It started as a collective expression of pride. A group of young women at the School for Creative Studies in Durham, N.C., decided to wear head wraps—also called geles—to align with and honor their culture at the start of Black History Month.
Instead, they say administrators warned that they were in violation of the dress code and threatened them with suspension. They were given the choice to wear the geles only in a way that allowed their hair to show or to remove them altogether. According to the policy, “hats, caps, hoods, sweat bands and bandannas or other head wear worn inside [the] school building” are impermissible, but it details nothing about garments worn in accordance with cultural tradition.
“It says to me symbolically that our girls—and our boys, as well—have to alter not only their attire, but their whole selves in order to seem less disruptive or offensive,” said Dosali Reed-Bandele. Her daughter Nandi, an 11th-grader at the school, was among those admonished. “This is utterly ridiculous and I am tired of those messages bombarding our babies day in and day out.”
That the enforcement is falling heavy on this particular segment of students is part of the cycle of inequitable standards, a tradition in and of itself. The young women also say they were told that they were not being inclusive to other students at the school. Because, of course, being expressly proud of being black compromises the ability of others to be expressly proud of their variety of nonblack.
The bright spot: In the same glorious way that black women have always pushed back against the limitations and obstacles pressing in on them, those young women being told how to wear their blackness helped organize a mass demonstration Monday afternoon to rally community support. Clusters of protesters showed up wearing their own geles, calling for administrators to acknowledge students’ rights to honor their heritage. Particularly at a school focused on creative studies, that form of expression seems elementary since cultural pride lies so close to the root of identity and self-perception.

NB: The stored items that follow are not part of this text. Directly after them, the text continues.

(* ===== verification/VfsServe.v ===== *)
(** * Sessions on a mounted tree

    Lookups and listings, and what they answer.  [Mounted] is what a way of
    building the tree promises: reading a directory keeps the shape of the tree
    and leaves the directory complete; every session is then answered correctly. *)

From stdpp Require Import gmap list sorting.
From S2P Require Import Prelude RustStd Repo Vfs VfsTree.

Lemma components_nonempty p : Forall (λ n, n ≠ []) (components p).
Proof. unfold components. apply Forall_forall. intros n [_ H]%list_elem_of_In%filter_In. by destruct n. Qed.

Lemma str_le_total a b : Is_true (str_le a b) ∨ Is_true (str_le b a).
Proof.
  revert b. induction a as [|x a IH]; intros [|y b]; simpl; auto.
  destruct (Z.lt_trichotomy (byte_to_Z x) (byte_to_Z y)) as [H|[H|H]].
  - left. by rewrite (proj2 (Z.ltb_lt _ _) H).
  - rewrite H, !Z.ltb_irrefl, !Z.eqb_refl. simpl. apply IH.
  - right. by rewrite (proj2 (Z.ltb_lt _ _) H).
Qed.

(** What [readdir] makes of a map of children. *)
Lemma listing_spec (ch : gmap str Z) (ns : gmap Z Node)
  (l := merge_sort (λ a b, Is_true (str_le a.1 b.1)) (omap (λ e, n ← ns !! e.2; Some (e.1, n)) (map_to_list ch))) :
  Sorted (λ a b, Is_true (str_le a.1 b.1)) l ∧ NoDup l.*1 ∧
  ∀ name n, (name, n) ∈ l ↔ ∃ j, ch !! name = Some j ∧ ns !! j = Some n.
Proof.
  set (l0 := omap _ _) in l. pose proof (merge_sort_Permutation (λ a b : str * Node, Is_true (str_le a.1 b.1)) l0) as Hperm.
  fold l in Hperm. split_and!.
  - apply Sorted_merge_sort. intros x y. apply str_le_total.
  - rewrite Hperm. unfold l0. clear. pose proof (NoDup_fst_map_to_list ch) as Hnd. induction (map_to_list ch) as [|[name j] m IH]; [constructor|].
    cbn in Hnd |- *. apply NoDup_cons in Hnd as [Hno Hnd]. destruct (ns !! j); simpl; [|by apply IH].
    apply NoDup_cons. split; [|by apply IH]. intros ([name' n'] & Heq & ([name'' j'] & He & H)%list_elem_of_omap)%list_elem_of_fmap.
    simpl in *. destruct (ns !! j'); simplify_eq/=. apply Hno. by apply (list_elem_of_fmap_2 fst m (_, j')).
  - intros name n. rewrite Hperm. unfold l0. rewrite list_elem_of_omap. split.
    + intros ([name' j] & He & H). apply elem_of_map_to_list in He. simpl in H. destruct (ns !! j) eqn:Hj; simplify_eq/=. eauto.
    + intros (j & He & H). exists (name, j). rewrite elem_of_map_to_list. simpl. by rewrite H.
Qed.

(** ** Sessions *)
Section sessions.
Context {G : GitTrees}.

Inductive mount_op := Lookup (path : str) | ReadDir (path : str).
Inductive mount_answer := Found (o : option Node) | Listed (l : Listing).
Definition op_path (op : mount_op) : list str := match op with Lookup p | ReadDir p => components p end.

Definition serve_op (op : mount_op) : ST DiffVfs str mount_answer :=
  match op with
  | Lookup p => o ← lookup_path p; mret (Found o)
  | ReadDir p => l ← op_readdir p; mret (Listed l)
  end.
Definition serve_ops (ops : list mount_op) : ST DiffVfs str (list mount_answer) :=
  fold_st (λ answers op, a ← serve_op op; mret (answers ++ [a])) [] ops.

(** The directories the operations may read. *)
Definition reads_of (ops : list mount_op) : Z := sumZ ((λ op, len (op_path op) + 1) <$> ops).
Lemma reads_of_app a b : reads_of (a ++ b) = reads_of a + reads_of b.
Proof. unfold reads_of. by rewrite fmap_app, sumZ_app. Qed.
Lemma reads_of_cons op b : reads_of (op :: b) = len (op_path op) + 1 + reads_of b.
Proof. done. Qed.

(** ** Answers

    [V] is what there is at a path; [failed] excuses what is missing. *)
Context (V : list str → option (option str)) (failed : Prop).

(** An answer about a path. *)
Definition sound (place : gmap Z (list str)) (c : list str) (o : option Node) : Prop :=
  match o with
  | Some n => place !! inode n = Some c ∧ V c = Some (view (kind n))
  | None => V c = None ∨ failed
  end.

Lemma sound_mono place place' c o : place ⊆ place' → sound place c o → sound place' c o.
Proof. intros Hsub. destruct o; [|done]. intros [? ?]. split; [by eapply lookup_weaken|done]. Qed.

(** The entries of a directory: sorted, distinct, and all that is visible. *)
Definition listing_ok (place : gmap Z (list str)) (c : list str) (l : list (str * Node)) : Prop :=
  Sorted (λ a b, Is_true (str_le a.1 b.1)) l ∧ NoDup l.*1 ∧
  (∀ name n, (name, n) ∈ l → sound place (c ++ [name]) (Some n)) ∧
  (∀ name, name ∉ l.*1 → V (c ++ [name]) = None ∨ failed).

(** An answer says what the tree says; that something is missing may also be
    due to a failed read. *)
Definition answer_ok (place : gmap Z (list str)) (op : mount_op) (a : mount_answer) : Prop :=
  match op, a with
  | Lookup p, Found o => sound place (components p) o
  | ReadDir p, Listed NoEntry => V (components p) = None ∨ failed
  | ReadDir p, Listed NotDir => ∃ hex, V (components p) = Some (Some hex)
  | ReadDir p, Listed (Entries l) => V (components p) = Some None ∧ listing_ok place (components p) l
  | _, _ => False
  end.

Lemma answer_mono place place' op a : place ⊆ place' → answer_ok place op a → answer_ok place' op a.
Proof.
  intros Hsub. destruct op, a as [o|[| |l]]; simpl; try done; [by apply sound_mono|].
  intros (Hv & Hs & Hnd & Hin & Hno). repeat split; try done; destruct (Hin _ _ H) as [? ?]; [by eapply lookup_weaken|done].
Qed.

(** ** The interface

    [P] is the builder's own invariant, [width] how many inodes a directory may take. *)
Record Mounted (P : DiffVfs → gmap Z (list str) → Prop) (width : Z) : Prop := {
  m_tree v place : P v place → Tree V (state v) place;
  m_width : 0 ≤ width;
  m_below c r : Forall (λ n, n ≠ []) (c ++ r) → V c = None → V (c ++ r) = None;
  m_file c n hex : V c = Some (Some hex) → V (c ++ [n]) = None;
  m_populate i v place : P v place → next_inode (state v) + width < 2 ^ 64 →
    wps (populate_if_lazy i) v (λ _ v', ∃ place', place ⊆ place' ∧ P v' place' ∧
      next_inode (state v') ≤ next_inode (state v) + width ∧
      ∀ d c name, dirs (state v') !! i = Some d → place' !! i = Some c → children d !! name = None → V (c ++ [name]) = None ∨ failed)
      (λ _ _, False);
}.

#[local] Set Default Proof Using "Type*".
Context {P : DiffVfs → gmap Z (list str) → Prop} {width : Z} (Mt : Mounted P width).

Lemma node_sound v place j c : P v place → place !! j = Some c → ∃ n, nodes (state v) !! j = Some n ∧ sound place c (Some n).
Proof. intros HP Hj. destruct (t_node _ _ _ (m_tree _ _ Mt _ _ HP) _ _ Hj) as [_ (k & Hk & Hv)]. by exists (mkNode j k). Qed.

Lemma wps_lookup_child i c name v place : P v place → place !! i = Some c → next_inode (state v) + width < 2 ^ 64 →
  wps (lookup_child i name) v (λ o v', ∃ place', place ⊆ place' ∧ P v' place' ∧
    next_inode (state v') ≤ next_inode (state v) + width ∧ sound place' (c ++ [name]) o) (λ _ _, False).
Proof.
  intros HM Hc Hmax. apply wps_bind. eapply wps_mono; [by apply (m_populate _ _ Mt)| |done].
  intros u v' (place' & Hsub & HM' & Hn & Hset). apply wps_gets. exists place'. split_and!; try done.
  pose proof (lookup_weaken _ _ _ _ Hc Hsub) as Hc'. pose proof (m_tree _ _ Mt _ _ HM') as HT. unfold child_inode.
  destruct (dirs (state v') !! i) as [d|] eqn:Hd; cbn [mbind option_bind] in *.
  - destruct (children d !! name) as [j|] eqn:Hj; cbn.
    + pose proof (t_child _ _ _ HT _ _ _ _ _ Hd Hc' Hj) as Hpj.
      destruct (node_sound _ _ _ _ HM' Hpj) as (n & -> & Hs). done.
    + by eapply Hset.
  - left. destruct (node_sound _ _ _ _ HM' Hc') as (n & _ & _ & Hv). destruct (view (kind n)) as [hex|] eqn:Hk.
    + by eapply (m_file _ _ Mt).
    + apply (t_isdir _ _ _ HT) in Hc' as [? ?]; [congruence|done].
Qed.

Lemma wps_walk rest : ∀ c o v place, P v place → sound place c o → Forall (λ n, n ≠ []) (c ++ rest) →
  next_inode (state v) + len rest * width < 2 ^ 64 →
  wps (fold_st walk_step o rest) v (λ o' v', ∃ place', place ⊆ place' ∧ P v' place' ∧
    next_inode (state v') ≤ next_inode (state v) + len rest * width ∧ sound place' (c ++ rest) o') (λ _ _, False).
Proof.
  induction rest as [|name rest IH]; intros c o v place HM Hs Hne Hmax; pose proof (m_width _ _ Mt) as Hw.
  { apply wps_ret. exists place. rewrite app_nil_r. change (len (@nil str)) with 0. split_and!; try done. lia. }
  cbn [fold_st]. unfold len in *. simpl in Hmax. rewrite cons_middle, app_assoc in Hne. rewrite cons_middle, app_assoc.
  apply wps_bind. destruct o as [n|]; cbn [walk_step].
  - destruct Hs as [Hi _]. eapply wps_mono; [eapply (wps_lookup_child _ c name); eauto; nia| |done].
    intros o' v' (place' & Hsub & HM' & Hn & Hs'). eapply wps_mono; [eapply (IH (c ++ [name])); eauto; nia| |done].
    intros o'' v'' (place'' & ? & ? & ? & ?). exists place''. split_and!; try done; [by etrans|simpl; nia].
  - apply wps_ret. eapply wps_mono; [eapply (IH (c ++ [name]) None); eauto; [|nia]| |done].
    + destruct Hs as [Hs|?]; [left|by right]. apply (m_below _ _ Mt); [|done]. by apply Forall_app in Hne as [? _].
    + intros o'' v'' (place'' & ? & ? & ? & ?). exists place''. split_and!; try done. simpl. nia.
Qed.

Lemma wps_lookup_path path v place : P v place →
  next_inode (state v) + len (components path) * width < 2 ^ 64 →
  wps (lookup_path path) v (λ o v', ∃ place', place ⊆ place' ∧ P v' place' ∧
    next_inode (state v') ≤ next_inode (state v) + len (components path) * width ∧ sound place' (components path) o) (λ _ _, False).
Proof.
  intros HM Hmax. pose proof (t_root _ _ _ (m_tree _ _ Mt _ _ HM)) as Hroot.
  destruct (node_sound _ _ _ _ HM Hroot) as (n & Hn & Hs).
  apply wps_bind, wps_gets. rewrite Hn. apply (wps_walk (components path) [] (Some n)); try done. apply components_nonempty.
Qed.

Lemma wps_readdir i c v place : P v place → place !! i = Some c → V c = Some None →
  next_inode (state v) + width < 2 ^ 64 →
  wps (readdir i) v (λ o v', ∃ place' l, o = Some l ∧ place ⊆ place' ∧ P v' place' ∧
    next_inode (state v') ≤ next_inode (state v) + width ∧ listing_ok place' c l) (λ _ _, False).
Proof.
  intros HM Hc Hv Hmax. apply wps_bind. eapply wps_mono; [by apply (m_populate _ _ Mt)| |done].
  intros u v' (place' & Hsub & HM' & Hn & Hset). apply wps_gets.
  pose proof (lookup_weaken _ _ _ _ Hc Hsub) as Hc'. pose proof (m_tree _ _ Mt _ _ HM') as HT.
  destruct (t_isdir _ _ _ HT _ _ Hc' Hv) as [d Hd]. rewrite Hd. cbn [mbind option_bind].
  exists place'. eexists. split; [done|]. split_and!; try done.
  destruct (listing_spec (children d) (nodes (state v'))) as (Hsorted & Hnd & Hin). split_and!; [done|done| |].
  - intros name n (j & Hj & Hnj)%Hin. pose proof (t_child _ _ _ HT _ _ _ _ _ Hd Hc' Hj) as Hpj.
    destruct (node_sound _ _ _ _ HM' Hpj) as (n' & Hn' & Hs'). simplify_eq. done.
  - intros name Hno. destruct (children d !! name) as [j|] eqn:Hj; [|by eapply Hset].
    pose proof (t_child _ _ _ HT _ _ _ _ _ Hd Hc' Hj) as Hpj. destruct (node_sound _ _ _ _ HM' Hpj) as (n' & Hn' & _).
    destruct Hno. apply list_elem_of_fmap. exists (name, n'). split; [done|]. apply Hin. eauto.
Qed.

Lemma wps_serve_op op v place : P v place →
  next_inode (state v) + (len (op_path op) + 1) * width < 2 ^ 64 →
  wps (serve_op op) v (λ a v', ∃ place', place ⊆ place' ∧ P v' place' ∧
    next_inode (state v') ≤ next_inode (state v) + (len (op_path op) + 1) * width ∧ answer_ok place' op a) (λ _ _, False).
Proof.
  intros HM Hmax. pose proof (m_width _ _ Mt) as Hw. destruct op as [p|p]; cbn [op_path serve_op] in *.
  - apply wps_bind. eapply wps_mono; [apply (wps_lookup_path p v place); try done; nia| |done].
    intros o v' (place' & ? & ? & ? & ?). apply wps_ret. exists place'. split_and!; try done. nia.
  - apply wps_bind, wps_bind. eapply wps_mono; [apply (wps_lookup_path p v place); try done; nia| |done].
    intros [n|] v' (place' & Hsub & HM' & Hn & Hs); [|apply wps_ret, wps_ret; exists place'; split_and!; try done; nia].
    destruct Hs as [Hi Hv]. destruct (kind n) as [|size src] eqn:Hk; simpl in Hv.
    + apply wps_bind. eapply wps_mono; [eapply wps_readdir; try done; nia| |done].
      intros o v'' (place'' & l & -> & ? & ? & ? & ?). apply wps_ret, wps_ret. exists place''. split_and!; try done; [by etrans|nia].
    + apply wps_ret, wps_ret. exists place'. split_and!; try done; [nia|]. simpl in *. eauto.
Qed.

Lemma wps_serve_ops ops v place : P v place →
  next_inode (state v) + reads_of ops * width < 2 ^ 64 →
  wps (serve_ops ops) v (λ answers v', ∃ place', place ⊆ place' ∧ P v' place' ∧
    Forall2 (answer_ok place') ops answers) (λ _ _, False).
Proof.
  intros HM Hmax. pose proof (m_width _ _ Mt) as Hw.
  eapply wps_mono; [apply (wps_fold_st _ (λ dn answers v', ∃ place', place ⊆ place' ∧ P v' place' ∧
    next_inode (state v') ≤ next_inode (state v) + reads_of dn * width ∧ Forall2 (answer_ok place') dn answers) (λ _ _, False))| |done].
  - intros dn answers op rest v' Hops (place' & Hsub & HM' & Hn & Hall).
    assert (Hr : reads_of ops = reads_of dn + (len (op_path op) + 1) + reads_of rest).
    { rewrite Hops, reads_of_app, reads_of_cons. lia. }
    assert (0 ≤ reads_of rest) by (apply sumZ_nonneg, Forall_fmap, Forall_true; intros ?; unfold len; simpl; lia).
    apply wps_bind. eapply wps_mono; [eapply wps_serve_op; try done; nia| |done].
    intros a v'' (place'' & Hsub' & HM'' & Hn' & Ha). apply wps_ret. exists place''. split_and!; try done; [by etrans| |].
    + rewrite reads_of_app, reads_of_cons. change (reads_of []) with 0. nia.
    + apply Forall2_app; [|by constructor]. eapply Forall2_impl; [done|]. intros ??. by apply answer_mono.
  - exists place. split_and!; try done. change (reads_of []) with 0. lia.
  - intros answers v' (place' & ? & ? & _ & ?). eauto.
Qed.
End sessions.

Students and parents are encouraging supporters to stand in solidarity by posting pictures of themselves in their own geles with the hashtag #ItsBiggerThanaHeadwrap. They also invite fellow advocates to send letters of support for the girls and their right to wear head wraps and to demand an apology for being threatened with suspension.
We can’t continue to absorb messages—both subtle and overt—that attempt to keep black girls boxed in.